Rep. Walter Jones Jr. (R-N.C.), a fellow war opponent who is backing Paul’s campaign and regularly sits with him on the House floor, said many more Members have been coming up to Paul now that he’s achieved a certain notoriety. “It’s been kind of interesting. They come up and kid him about raising money. It’s all in good humor. I think people are somewhat surprised that he’s doing well financially.”
One freshman Republican lawmaker even asked Paul for an autographed photo for her son, Jones said, while others tease him about a blimp being built with his name emblazoned on it.
There’s rarely any real lobbying, of course. It’s not hard to find out where the Texan stands.
“I think people know that Ron Paul is Ron Paul,” Jones said. “He’s a unique icon, really.”
GOP leaders generally ignore him now that he no longer is needed for close votes (not that they could count on him when they were in the majority anyway). Paul himself said the pressure is off because “now that the Democrats are in charge, leadership is opposed to spending.”
Paul, meanwhile, continues to put in numerous bills, and even constitutional amendments like getting rid of birthright citizenship, although none of them is likely to ever see the light of day on the House floor, let alone a Congressional hearing. Paul has proposed numerous massive tax cuts, rather than the more tepid tax cut extensions of Republicans generally.
Occasionally he finds common ground with liberal Democrats. His industrial hemp bill has backing from some of the most liberal Members of Congress, including Education and Labor Chairman George Miller (Calif.), Financial Services Chairman Barney Frank (Mass.) and Rep. Lynn Woolsey (Calif.). Paul also wants to get the United States out of the United Nations, give citizens the right to bear firearms in national parks and ditch gun-free school zones.
Usually he has at least a few co-sponsors, but some are pure solo acts. He’s the only Member willing to call for abolishing the Federal Reserve system outright. (Paul trusts gold more than he trusts Alan Greenspan.)
Paul has proposed eliminating withholding taxes and supports forcing individuals to pay their taxes in monthly installments “to restore to taxpayers the awareness of the true cost of government.” Waiters and waitresses would not have tips taxed. Doctors could deduct their malpractice insurance — something the old doctor knows a thing or two about.

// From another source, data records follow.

Notation qptr := (option Z) (only parsing).
Notation qheap := (gmap Z (option Z)) (only parsing).

(** [struct Queue] *)
Record Queue : Type := mk_queue { qsize : Z; qfront : qptr; qrear : qptr }.

#[global] Instance Queue_eq_dec : EqDecision Queue.
Proof. solve_decision. Defined.

(** [node->next = v] *)
Definition set_next (h : qheap) (node : qptr) (v : qptr) : res qheap :=
  a ← deref node;
  _ ← aread h a;
  Ok (<[a := v]> h).

(** [node->next] *)
Definition get_next (h : qheap) (node : qptr) : res qptr :=
  a ← deref node;
  aread h a.

Definition queue_init : Queue := mk_queue 0 None None.
Definition queue_empty (q : Queue) : bool := bool_decide (qsize q = 0).
Definition queue_size (q : Queue) : Z := qsize q.
Definition peek_queue (q : Queue) : qptr := qfront q.

Definition enqueue (q : Queue) (node : Z) (h : qheap) : res (Queue * qheap) :=
  h ← set_next h (Some node) None;
  h ← (match qfront q with
       | Some _ => set_next h (qrear q) (Some node)
       | None => Ok h
       end);
  let front := match qfront q with Some f => Some f | None => Some node end in
  Ok (mk_queue (u32 (qsize q + 1)) front (Some node), h).

(** [next] of the node is cleared before [front->next] is read. *)
Definition dequeue (q : Queue) (h : qheap) : res (qptr * Queue * qheap) :=
  if queue_empty q then Ok (None, q, h) else
  let node := qfront q in
  h ← set_next h node None;
  let rear := if decide (qfront q = qrear q) then None else qrear q in
  front ← get_next h (qfront q);
  Ok (node, mk_queue (u32 (qsize q - 1)) front rear, h).

Definition enqueue_front (q : Queue) (node : Z) (h : qheap) : res (Queue * qheap) :=
  h ← set_next h (Some node) (qfront q);
  let rear := match qrear q with None => Some node | Some r => Some r end in
  Ok (mk_queue (u32 (qsize q + 1)) (Some node) rear, h).

(** The new [queue2] and [queue1]. *)
Definition merge_queue (q2 q1 : Queue) (h : qheap) : res (Queue * Queue * qheap) :=
  match qfront q1 with
  | None => Ok (q2, q1, h)
  | Some _ =>
      h ← set_next h (qrear q2) (qfront q1);
      Ok (mk_queue (u32 (qsize q2 + qsize q1)) (qfront q2) (qrear q1), queue_init, h)
  end.

(** ** The abstract queue *)

(** The nodes of [l] are linked in this order, and the last one leads to [e]. *)
Fixpoint qchain (h : qheap) (l : list Z) (e : qptr) : Prop :=
  match l with
  | [] => True
  | a :: l' => h !! a = Some (match l' with [] => e | b :: _ => Some b end) ∧ qchain h l' e
  end.

Record queue_rep (h : qheap) (q : Queue) (l : list Z) : Prop := {
  qr_front : qfront q = head l;
  qr_rear : qrear q = last l;
  qr_size : qsize q = Z.of_nat (length l);
  qr_small : Z.of_nat (length l) < 2 ^ 32;
  qr_nodup : NoDup l;
  qr_chain : qchain h l None;
}.

Lemma qchain_lookup h l e a : qchain h l e → a ∈ l → is_Some (h !! a).
Proof.
  induction l as [|b l IH]; cbn; [set_solver|].
  intros [Hb Hc] [->|Ha]%elem_of_cons; eauto.
Qed.

Lemma qchain_frame h h' l e :
  (∀ a, a ∈ l → h' !! a = h !! a) → qchain h l e → qchain h' l e.
Proof.
  induction l as [|b l IH]; cbn; [done|].
  intros Hf [Hb Hc]. split; [rewrite Hf; set_solver|apply IH; set_solver].
Qed.

Lemma qchain_frame_ne h l e a v : a ∉ l → qchain h l e → qchain (<[a := v]> h) l e.
Proof. intros Ha. apply qchain_frame. intros b Hb. rewrite lookup_insert_ne; set_solver. Qed.

(** Linking the last node of a chain to the first node of another. *)
Lemma qchain_link h l t l2 e :
  NoDup ((l ++ [t]) ++ l2) → l2 ≠ [] →
  qchain h (l ++ [t]) None → qchain h l2 e →
  qchain (<[t := head l2]> h) ((l ++ [t]) ++ l2) e.
Proof.
  induction l as [|a l IH]; cbn; intros Hnd Hne.
  - intros [Ht _] Hc. apply NoDup_cons in Hnd as [Htl2 _]. rewrite lookup_insert_eq.
    split; [by destruct l2|]. by apply qchain_frame_ne.
  - intros [Ha Hc] Hc2. apply NoDup_cons in Hnd as [Hal Hnd]. split; [|by apply IH].
    rewrite lookup_insert_ne by set_solver. rewrite Ha. by destruct l.
Qed.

He even wants to get rid of duties on lutetium oxide, a metal used in making lasers and in other industrial applications, as well as on phosphoric acid, lanthanum salt and “cerium terbium-doped.”
He also wants to prohibit production of the penny unless and until it can be determined whether there is a surplus of said pennies already in circulation.
Rep. Jeff Flake (R-Ariz.) attributes the intensity of Paul’s backers to a deeper-seated frustration with the Republican Party. “No doubt the party has had a hard time and I think it’s largely because we haven’t lived up to our propaganda about limited government,” Flake said, pointing to Republican leaders’ refusal to oppose earmarks.
Jones said he hopes a strong showing in New Hampshire, where independents can vote in the Republican primary, will catapult Paul into the first tier of candidates.
“If he should run third or fourth in New Hampshire, that puts him in a different category,” Jones said, and makes him harder for the media and his fellow Republicans to dismiss. “A kook doesn’t get that kind of support.”
Jones said he doesn’t think Paul will bolt the party but figured he might be more tempted if he was younger. Paul is 72.
“There is a lot of frustration out here because Republicans are not supposed to be expanding the federal government,” Jones said. “This country is looking for a third party. The country is in trouble.”